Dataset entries
════════════════

(** * pyapprox/approximate.py: basis selection for polynomial chaos expansions

    A shallow embedding of the index-set algebra ([restrict_basis],
    [expand_basis]), of the regression front end ([fit_linear_model]) and of the
    two search drivers ([_cross_validate_pce_degree], [_expanding_basis_pce]),
    together with the multi-QoI merge that closes [expanding_basis_pce],
    [cross_validate_pce_degree] and [approximate_fixed_pce]; then of
    [approximate_fixed_pce] as a whole and of the entry points [approximate],
    [adaptive_approximate], [approximate_polynomial_chaos] and
    [adaptive_approximate_polynomial_chaos], whose callees in other modules
    are parameters.

    Conventions.
    - A multi-index is one column of the numpy array [indices], a [list Z].
      A two-dimensional index array of shape [(nvars, nindices)] is the list
      of its columns; [nvars] is passed next to it where the source reads it
      off [indices.shape].
    - Coefficients and scores are finite floats; only comparisons, absolute
      values and tests against zero are applied to them here, and these are
      exact, so they are embedded as rationals [Q].
    - A Python exception is a value [Raise e] of the [result] type. *)

From Stdlib Require Import ZArith QArith Qabs Lia.
From stdpp Require Import gmap strings list.

Local Open Scope Z_scope.

(** ** Exceptions *)

Inductive exn : Type :=
  | AssertionError
  | NameError
  | IndexError
  | ValueError
  | TypeError
  | UnboundLocalError
  | KeyError
  | Exception (msg : string).

(** [Unfinished] is not a Python outcome: it marks a [while True] loop that
    was cut off when its fuel ran out. *)
Inductive result (A : Type) : Type :=
  | Ok (a : A)
  | Raise (e : exn)
  | Unfinished.
Arguments Ok {A} a.
Arguments Raise {A} e.
Arguments Unfinished {A}.

#[global] Instance result_ret : MRet result := fun A a => Ok a.
#[global] Instance result_bind : MBind result := fun A B f m =>
  match m with
  | Ok a => f a
  | Raise e => Raise e
  | Unfinished => Unfinished
  end.

Definition raises {A} (r : result A) : Prop :=
  match r with
  | Raise _ => True
  | _ => False
  end.

(** The outcome of a call into another library, which returns or raises. *)
Definition call {A} (r : exn + A) : result A :=
  match r with
  | inl e => Raise e
  | inr a => Ok a
  end.

Definition py_assert (b : bool) : result unit :=
  if b then Ok tt else Raise AssertionError.

(** ** numpy helpers *)

Abbreviation multi_index := (list Z).

(** [np.where(mask)[0]] and [np.nonzero(v)[0]] on a one-dimensional mask:
    the positions that hold, in increasing order. *)
Fixpoint np_where_from {A} (p : A -> bool) (start : nat) (l : list A) : list nat :=
  match l with
  | [] => []
  | x :: l' => if p x then start :: np_where_from p (S start) l'
               else np_where_from p (S start) l'
  end.

Definition np_where {A} (p : A -> bool) (l : list A) : list nat :=
  np_where_from p 0 l.

(** [np.nonzero(index)] returns a tuple with one array per dimension of its
    argument; for a one-dimensional [index] the tuple has exactly one entry,
    the array of the non-zero positions. *)
Definition np_nonzero (index : multi_index) : list (list nat) :=
  [np_where (fun x => negb (x =? 0)) index].

(** [indices[:, I]]: the columns at the positions [I]; numpy raises
    [IndexError] on a position out of range. *)
Fixpoint take_columns {A} (cols : list A) (I : list nat) : result (list A) :=
  match I with
  | [] => Ok []
  | j :: I' =>
      match cols !! j with
      | Some c => rest ← take_columns cols I'; Ok (c :: rest)
      | None => Raise IndexError
      end
  end.

(** [indices.sum(axis=0)] for one column. *)
Definition degree_of (i : multi_index) : Z := foldr Z.add 0 i.

(** [abs(c) > tol] *)
Definition exceeds (tol c : Q) : bool := negb (Qle_bool (Qabs c) tol).

(** [c != 0] *)
Definition Qnonzero (c : Q) : bool := negb (Qeq_bool c 0).

(** The all-zero (constant) multi-index. *)
Definition is_zero_index (i : multi_index) : bool := forallb (Z.eqb 0) i.

(** ** Neighbours of a multi-index *)

(** Modelled from the spec: [get_forward_neighbor] is imported from the
    [pyapprox] package and its body is not in [approximate.py];
    [forward = idx + e_d] (increment coordinate d by one). *)
Definition get_forward_neighbor (subspace_index : multi_index) (var_num : nat) : multi_index :=
  alter (fun x => x + 1) var_num subspace_index.

(** Modelled from the spec: [get_backward_neighbor] is imported from the
    [pyapprox] package and its body is not in [approximate.py];
    [backward_k = forward - e_k]. [expand_basis] passes it an element of
    the tuple [np.nonzero(index)], that is an array of positions, so
    [var_num] is a list here: numpy's indexed in-place subtraction lowers
    the entry at each listed position by one. With a one-element list this
    is [forward - e_k]. *)
Definition get_backward_neighbor (subspace_index : multi_index) (var_num : list nat) : multi_index :=
  foldr (fun k neighbor => alter (fun x => x - 1) k neighbor) subspace_index var_num.

(** ** Restriction *)

(** [restrict_basis(indices, coefficients, tol)]. [coefficients] is the single
    column of the [(nterms, 1)] coefficient array. In the branch that should
    put the constant index back, the name [restrict_indices] is not bound
    anywhere in the module, so building the argument of [np.concatenate]
    raises [NameError] (unless numpy has already refused the slice
    [indices[:J]], whose bound is an array, with a [TypeError]): either way
    the branch raises. *)
Definition restrict_basis (indices : list multi_index) (coefficients : list Q) (tol : Q)
  : result (list multi_index) :=
  let I := np_where (exceeds tol) coefficients in
  restricted_indices ← take_columns indices I;
  let degrees := degree_of <$> indices in
  let J := np_where (Z.eqb 0) degrees in
  _ ← py_assert (length J =? 1)%nat;
  if forallb (fun j => bool_decide (j ∈ I)) J
  then Ok restricted_indices
  else Raise NameError.

(** ** Expansion *)

Section Expansion.
Context {K : Type} `{Countable K}.

(** [hash_array] is imported from the [pyapprox] package; it is the key
    under which an index is stored in Python sets and dictionaries. *)
Variable hash_array : multi_index -> K.

Definition hash_all (indices : list multi_index) : gset K :=
  foldl (fun indices_set i => indices_set ∪ {[hash_array i]}) ∅ indices.

(** The loop [for kk in active_vars] with its [break]. *)
Fixpoint admissible_loop (indices_set : gset K) (forward_index : multi_index)
         (active_vars : list (list nat)) : bool :=
  match active_vars with
  | [] => true
  | kk :: rest =>
      let backward_index := get_backward_neighbor forward_index kk in
      if bool_decide (hash_array backward_index ∈ indices_set)
      then admissible_loop indices_set forward_index rest
      else false
  end.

════════════════

### Assignment:
Return only the lines between the one holding "(** ** numpy helpers *)" and the one holding "(** [indices[:, I]]: the", inclusive, exactly as they appear above.

### Solution:
(** ** numpy helpers *)

Abbreviation multi_index := (list Z).

(** [np.where(mask)[0]] and [np.nonzero(v)[0]] on a one-dimensional mask:
    the positions that hold, in increasing order. *)
Fixpoint np_where_from {A} (p : A -> bool) (start : nat) (l : list A) : list nat :=
  match l with
  | [] => []
  | x :: l' => if p x then start :: np_where_from p (S start) l'
               else np_where_from p (S start) l'
  end.

Definition np_where {A} (p : A -> bool) (l : list A) : list nat :=
  np_where_from p 0 l.

(** [np.nonzero(index)] returns a tuple with one array per dimension of its
    argument; for a one-dimensional [index] the tuple has exactly one entry,
    the array of the non-zero positions. *)
Definition np_nonzero (index : multi_index) : list (list nat) :=
  [np_where (fun x => negb (x =? 0)) index].

(** [indices[:, I]]: the columns at the positions [I]; numpy raises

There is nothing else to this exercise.